Regardless of medical specialty, clinicians and investigators alike can quickly name persistent, well-known differences in health outcomes by race. Despite the prevalence of this information, it has no biological basis.

Camara Phyllis Jones, MD, MPH, PhD
Camara Phyllis Jones, MD, MPH, PhD

“We’ve mapped the human genome. There is no basis for racial speciation in our genes,” said Camara Phyllis Jones, MD, MPH, PhD. “The fact that we see any association is because of historical injustices that are being perpetuated by present-day contemporary structures, structural factors of policies, and redlining, which is structural racism.”

Dr. Jones, an expert on the effects of racism on well-being, will be the featured keynote speaker during the Opening Session and Awards of ACR Convergence 2024 on Friday, Nov. 15, from 4–6 p.m. ET in Hall D/E of the Walter E. Washington Convention Center. The session will be available on demand within 48 hours for registered ACR Convergence 2024 participants.

Dr. Jones is currently a Commissioner on the three-year O’Neill-Lancet Commission on Racism, Structural Discrimination, and Global Health, as well as an Adjunct Professor at the Rollins School of Public Health, Senior Fellow at the Morehouse School of Medicine, and Visiting Professor at King’s College London, United Kingdom. She is an elected member of the National Academy of Medicine and the American Academy of Arts and Sciences.

“As a healing profession, maybe we can see our healing not just for the patients who present themselves to us, or even the patients that we find as we do more community-based or population-based work who need our knowledge and skills, but see also that we are part of a bigger society, and to the extent that I think about our role as part of a larger community, will gain and the community will gain,” she said.

A family physician and epidemiologist, Dr. Jones is the Past President of the American Public Health Association, and her work focuses on naming, measuring, and addressing the impacts of racism on the health and well-being of our nation and the world. Her allegories on “race” and racism illuminate topics that are otherwise difficult for many Americans to understand or discuss: that racism exists, racism is a system, racism saps the strength of the whole society, and we can act to dismantle racism.

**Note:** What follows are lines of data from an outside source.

(* ===== verification/Plane.v ===== *)
(** * Timelines of a process: [src/service/runtime_coordination/cache.rs] and [activation.rs]

    What the service does with its timelines is a program over the events of its
    parts: the lease operations with their generators, clock and store
    ([OnLease]), the dedicated claims, the shared loads, the timeline half of the
    store, the cache of timeline states, and the mutex around each state.

    A timeline state lives behind an [Arc]; its handle is its address.  [ReadState]
    locks, copies and unlocks; [LockState] and [UnlockState] bracket a critical
    section, in which other threads run but not with this state. *)

From S2P Require Import Prelude Prog RustStr Types Timestamp Config Records Clock.
From S2P Require Import Planning SocketAddr TimelineState Quota TimelineAuthority Generator.
From S2P Require Import Renewal Flight Loading Contention Lease Claims.

Inductive timeline_cache_event : Type → Type :=
| CacheHandle (timeline_key : string) : timeline_cache_event (option nat)
(** The state is what the closure builds if the key is vacant. *)
| CacheHandleOrInsert (timeline_key : string) (built : TimelineState) : timeline_cache_event (res nat)
| CacheInsert (timeline_key : string) (handle : nat) : timeline_cache_event (res unit)
| CacheRemove (timeline_key : string) : timeline_cache_event unit
| CacheClear : timeline_cache_event unit.

Inductive plane_event : Type → Type :=
| OnLease {X} (e : lease_event X) : plane_event X
| OnClaims {X} (e : claim_event X) : plane_event X
| OnLoads {X} (e : load_event X) : plane_event X
| OnTimelines {X} (e : timeline_event X) : plane_event X
| OnCache {X} (e : timeline_cache_event X) : plane_event X
| NewState (state : TimelineState) : plane_event nat
| ReadState (handle : nat) : plane_event TimelineState
| LockState (handle : nat) : plane_event TimelineState
(** The guard is dropped; [served] notes what was served under it, and the horizon. *)
| UnlockState (handle : nat) (state : TimelineState) (served : option (option Z * list TimestampRange)) : plane_event unit
| AcquireAdmission (generator_id : Z) (timeline_key : string) (cancellation : bool) : plane_event (res unit)
| ReleaseAdmission (generator_id : Z) : plane_event unit
| ShutdownGate : plane_event bool
| CloseGate : plane_event unit
(** True after the sleep, false when the request was cancelled. *)
| SleepUnlessCancelled (duration_ms : Z) : plane_event bool
| YieldAllocation : plane_event unit.

Definition lease {A} (p : prog lease_event A) : prog plane_event A := translate (@OnLease) p.
Definition claims {A} (p : prog claim_event A) : prog plane_event A := translate (@OnClaims) p.
Definition timelines {X} (e : timeline_event X) : prog plane_event X := trigger (OnTimelines e).
Definition cache {X} (e : timeline_cache_event X) : prog plane_event X := trigger (OnCache e).

(** A shared load; a request that went away does nothing further. *)
Definition shared_load {A} (p : prog load_event (option A)) : prog plane_event A :=
  r ← translate (@OnLoads) p;
  match r with Some a => Ret a | None => Stop end.

(** ** States *)

(** The fields a critical section assigns. *)
Section assignments.
Context (st : TimelineState).

(** [last_issued_tso] after an allocation. *)
Definition set_last_issued (last_issued_tso : option Z) : TimelineState := {|
  ts_route := ts_route st; ts_state := ts_state st; ts_last_issued_tso := last_issued_tso;
  ts_recovery_floor_tso := ts_recovery_floor_tso st; ts_last_graceful_issued := ts_last_graceful_issued st;
  ts_timeline_quota_tokens := ts_timeline_quota_tokens st;
  ts_timeline_quota_last_refill_ms := ts_timeline_quota_last_refill_ms st; ts_revision := ts_revision st |}.

(** A cached state takes over what the store holds. *)
Definition refresh_from_record (record : TimelineRecord) (revision : Z) : TimelineState := {|
  ts_route := tl_route record; ts_state := tl_state record;
  ts_last_issued_tso := opt_max (ts_last_issued_tso st) (recovered_timeline_floor_tso record);
  ts_recovery_floor_tso := opt_max (ts_recovery_floor_tso st) (recovered_timeline_floor_tso record);
  ts_last_graceful_issued := tl_last_graceful_issued record;
  ts_timeline_quota_tokens := ts_timeline_quota_tokens st;
  ts_timeline_quota_last_refill_ms := ts_timeline_quota_last_refill_ms st; ts_revision := revision |}.
End assignments.

Definition with_state_and_update (state : TimelineLifecycleState) (updated_at_ms : Z) (r : TimelineRecord) : TimelineRecord := {|
  tl_schema_version := tl_schema_version r; tl_route := tl_route r; tl_state := state;
  tl_recovery_floor_tso := tl_recovery_floor_tso r; tl_issued_upper_bound := tl_issued_upper_bound r;
  tl_last_graceful_issued := tl_last_graceful_issued r; tl_lease_expire_at_ms := tl_lease_expire_at_ms r;
  tl_updated_at_ms := updated_at_ms |}.

(** ** [cache.rs] *)

Definition should_clear_timeline_cache_for_route_update (cached_route updated_route : TimelineRoute) : bool :=
  let same_route_target :=
    bool_decide (tr_timeline_key cached_route = tr_timeline_key updated_route) &&
    (tr_generator_id cached_route =? tr_generator_id updated_route) &&
    (tr_epoch cached_route =? tr_epoch updated_route) &&
    bool_decide (tr_resource_tier cached_route = tr_resource_tier updated_route) &&
    endpoints_match (tr_owner_worker_endpoint cached_route) (tr_owner_worker_endpoint updated_route) in
  negb same_route_target && (tr_route_version cached_route <=? tr_route_version updated_route).

Section service.
Context (rounds : nat) (c : TsoConfig) (instance_id : string).

Definition clear_timeline_cache (timeline_key : string) : prog plane_event unit := cache (CacheRemove timeline_key).

Definition best_effort_insert_timeline_cache (timeline_key : string) (handle : nat) : prog plane_event (res bool) :=
  inserted ← cache (CacheInsert timeline_key handle);
  Ret (match inserted with
       | Ok _ => Ok true
       | Err (TimelineRuntimeCacheSaturated _ _) => Ok false
       | Err error => Err error
       end).

Definition restore_dedicated_claim (timeline_key : string) (record : TimelineRecord) : prog plane_event (res unit) :=
  if negb (bool_decide (tr_resource_tier (tl_route record) = Dedicated)) then Ret (Ok tt)
  else if negb (is_local_endpoint c (tr_owner_worker_endpoint (tl_route record))) then Ret (Ok tt)
  else
    _ <-?? claims (claim_specific_dedicated c (tr_generator_id (tl_route record)) timeline_key);
    Ret (Ok tt).

Definition timeline_state_handle_from_record (timeline_key : string) (record : TimelineRecord) (revision : Z)
    : prog plane_event (res nat) :=
  _ <-?? restore_dedicated_claim timeline_key record;
  let built := build_timeline_state record revision (recovered_timeline_floor_tso record) in
  inserted ← cache (CacheHandleOrInsert timeline_key built);
  handle <-?? match inserted with
              | Ok handle => Ret (Ok handle)
              | Err (TimelineRuntimeCacheSaturated _ _) => handle ← trigger (NewState built); Ret (Ok handle)
              | Err error => Ret (Err error)
              end;
  st ← trigger (LockState handle);
  _ ← trigger (UnlockState handle (refresh_from_record st record revision) None);
  Ret (Ok handle).

Definition upsert_timeline_cache_from_record (timeline_key : string) (record : TimelineRecord) (revision : Z)
    : prog plane_event (res unit) :=
  _ <-?? timeline_state_handle_from_record timeline_key record revision;
  Ret (Ok tt).

Definition invalidate_timeline_cache_for_route_update (updated_route : TimelineRoute) : prog plane_event unit :=
  cached ← cache (CacheHandle (tr_timeline_key updated_route));
  match cached with
  | None => Ret tt
  | Some handle =>
      st ← trigger (ReadState handle);
      if should_clear_timeline_cache_for_route_update (ts_route st) updated_route then
        st ← trigger (ReadState handle);
        _ ← (if bool_decide (tr_resource_tier (ts_route st) = Dedicated)
             then claims (release_dedicated (tr_generator_id (ts_route st)) (tr_timeline_key (ts_route st)))
             else Ret tt);
        clear_timeline_cache (tr_timeline_key updated_route)
      else Ret tt
  end.

(** One turn of [metadata_route_update_loop]; a reset and a lagging receiver
    drop the whole cache and every claim. *)
Definition on_route_update (signal : RouteUpdateSignal) : prog plane_event unit :=
  match signal with
  | SignalRoute route => invalidate_timeline_cache_for_route_update route
  | SignalReset =>
      _ ← cache CacheClear;
      claims clear_dedicated_claims
  end.

(** ** [activation.rs] *)

(** Recovery would have to borrow more than the budget: the record stays as it is. *)
Definition recovery_out_of_reach (record : TimelineRecord) : prog plane_event bool :=
  match recovered_timeline_floor_tso record with
  | None => Ret false
  | Some recovery_floor_tso =>
      let recovery_physical_ms := dt_physical_ms (decode (cfg_timestamp_layout c) recovery_floor_tso) in
      now_ms ← lease clock_now;
      Ret (sat_add 64 now_ms (cfg_recovery_catchup_budget_ms c) <? recovery_physical_ms)
  end.

Definition load_timeline_shared (timeline_key : string) (cancellation : bool)
    : prog plane_event (res (option (TimelineRecord * Z))) :=
  shared_load (load_timeline_with_singleflight_and_cancellation rounds timeline_key cancellation).

Fixpoint activate_loop (bound : nat) (timeline_key : string) (record : TimelineRecord) (revision : Z)
    (cancellation : bool) (deadline contention_retries : Z) : prog plane_event (res (TimelineRecord * Z)) :=
  match bound with
  | O => Stop
  | S bound =>
      let generator_id := tr_generator_id (tl_route record) in
      let ensure := lease (ensure_generator_lease_with_cancellation rounds c instance_id generator_id cancellation) in
      _ <-?? lease (flight (check_request_cancellation cancellation));
      if negb (is_local_endpoint c (tr_owner_worker_endpoint (tl_route record))) then Ret (Ok (record, revision))
      else
        match serving_readiness (tl_state record) with
        | NotReady => Ret (Ok (record, revision))
        | Serving => _ <-?? ensure; Ret (Ok (record, revision))
        | RequiresActivation =>
            out_of_reach ← recovery_out_of_reach record;
            if out_of_reach : bool then Ret (Ok (record, revision))
            else
              _ <-?? ensure;
              now_ms ← lease clock_now;
              let activated_record := with_state_and_update Active now_ms record in
              exchanged ← timelines (CompareExchangeTimeline timeline_key revision activated_record);
              match exchanged with
              | Ok new_revision => Ret (Ok (activated_record, new_revision))
              | Err CasFailed =>
                  let contention_retries := sat_add 32 contention_retries 1 in
                  _ <-?? lease (backoff_after_metadata_contention rounds contention_retries deadline);
                  loaded <-?? load_timeline_shared timeline_key cancellation;
                  latest <-? ok_or (TimelineNotFound timeline_key) loaded;
                  activate_loop bound timeline_key latest.1 latest.2 cancellation deadline contention_retries
              | Err error => Ret (Err error)
              end
        end
  end.

Definition activate_local_timeline_record_with_cancellation (timeline_key : string) (record : TimelineRecord)
    (revision : Z) (cancellation : bool) : prog plane_event (res (TimelineRecord * Z)) :=
  started ← lease (contention (trigger InstantNow));
  activate_loop rounds timeline_key record revision cancellation (started + retry_budget c * ms) 0.

Definition activate_local_timeline_record (timeline_key : string) (record : TimelineRecord) (revision : Z)
    : prog plane_event (res (TimelineRecord * Z)) :=
  activate_local_timeline_record_with_cancellation timeline_key record revision false.

(** ** [runtime_coordination.rs] *)

Definition reject_new_work_if_shutting_down : prog plane_event (res unit) :=
  closed ← trigger ShutdownGate;
  Ret (if closed : bool then Err ServiceShuttingDown else Ok tt).

Definition load_route_shared (timeline_key : string) : prog plane_event (res (TimelineRouteRecord * Z)) :=
  loaded <-?? shared_load (load_timeline_route_with_singleflight_and_cancellation rounds timeline_key false);
  Ret (ok_or (TimelineNotFound timeline_key) loaded).

Definition get_timeline_route (timeline_key : string) : prog plane_event (res TimelineRoute) :=
  _ <-? validate_timeline_key timeline_key;
  loaded <-?? load_route_shared timeline_key;
  Ret (Ok (trr_route loaded.1)).

Definition get_timeline_record (timeline_key : string) : prog plane_event (res TimelineRecord) :=
  _ <-? validate_timeline_key timeline_key;
  loaded <-?? load_timeline_shared timeline_key false;
  loaded <-? ok_or (TimelineNotFound timeline_key) loaded;
  Ret (Ok loaded.1).

Definition renew_timeline_lease (timeline_key : string) : prog plane_event (res unit) :=
  _ <-? validate_timeline_key timeline_key;
  loaded <-?? load_route_shared timeline_key;
  let route := trr_route loaded.1 in
  if negb (is_local_endpoint c (tr_owner_worker_endpoint route)) then
    Ret (Err (NotTimelineOwner (tr_owner_worker_endpoint route)))
  else
    _ <-?? lease (ensure_generator_lease rounds c instance_id (tr_generator_id route));
    lease (refresh_generator_lease_inner_with_cancellation rounds c instance_id (tr_generator_id route)
             ExplicitRenewal false).
End service.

“I’ll be sharing my allegory that I call ‘Reality in a Restaurant Saga,’ which helps us to understand, and to be able to easily communicate to others, that racism exists,” Dr. Jones said. “That’s very important, because I observe that there is so much racism denial in our country, always, but it’s just getting amplified these days.”

She also will share her father’s allegory tale, “Levels of Racism: A Gardener’s Tale,” which outlines three levels of racism — structural, personally mediated, and internalized — and their impacts.

“I will illustrate the three levels and further assert that if we want to set things right in our society, in the garden, we must at least address the structural racism,” Dr. Jones said. “It’s good for us to address all the levels at the same time, but we must at least address the structural racism. And when we do, the other levels may take care of themselves.”

In the allegory “Cement Dust in Our Lungs,” she will help the audience understand that individuals can intervene on racism at many levels, but racism must be addressed at the systems level to achieve lasting change.

“I’m going to be telling stories, and it should be inspiring, engaging, and inviting,” Dr. Jones said. “This talk doesn’t assume anything about anybody’s past experiences or their politics or anything. This is for all of us to engage in a conversation, but I think that by the end of this, people will be inspired to be social justice warriors.”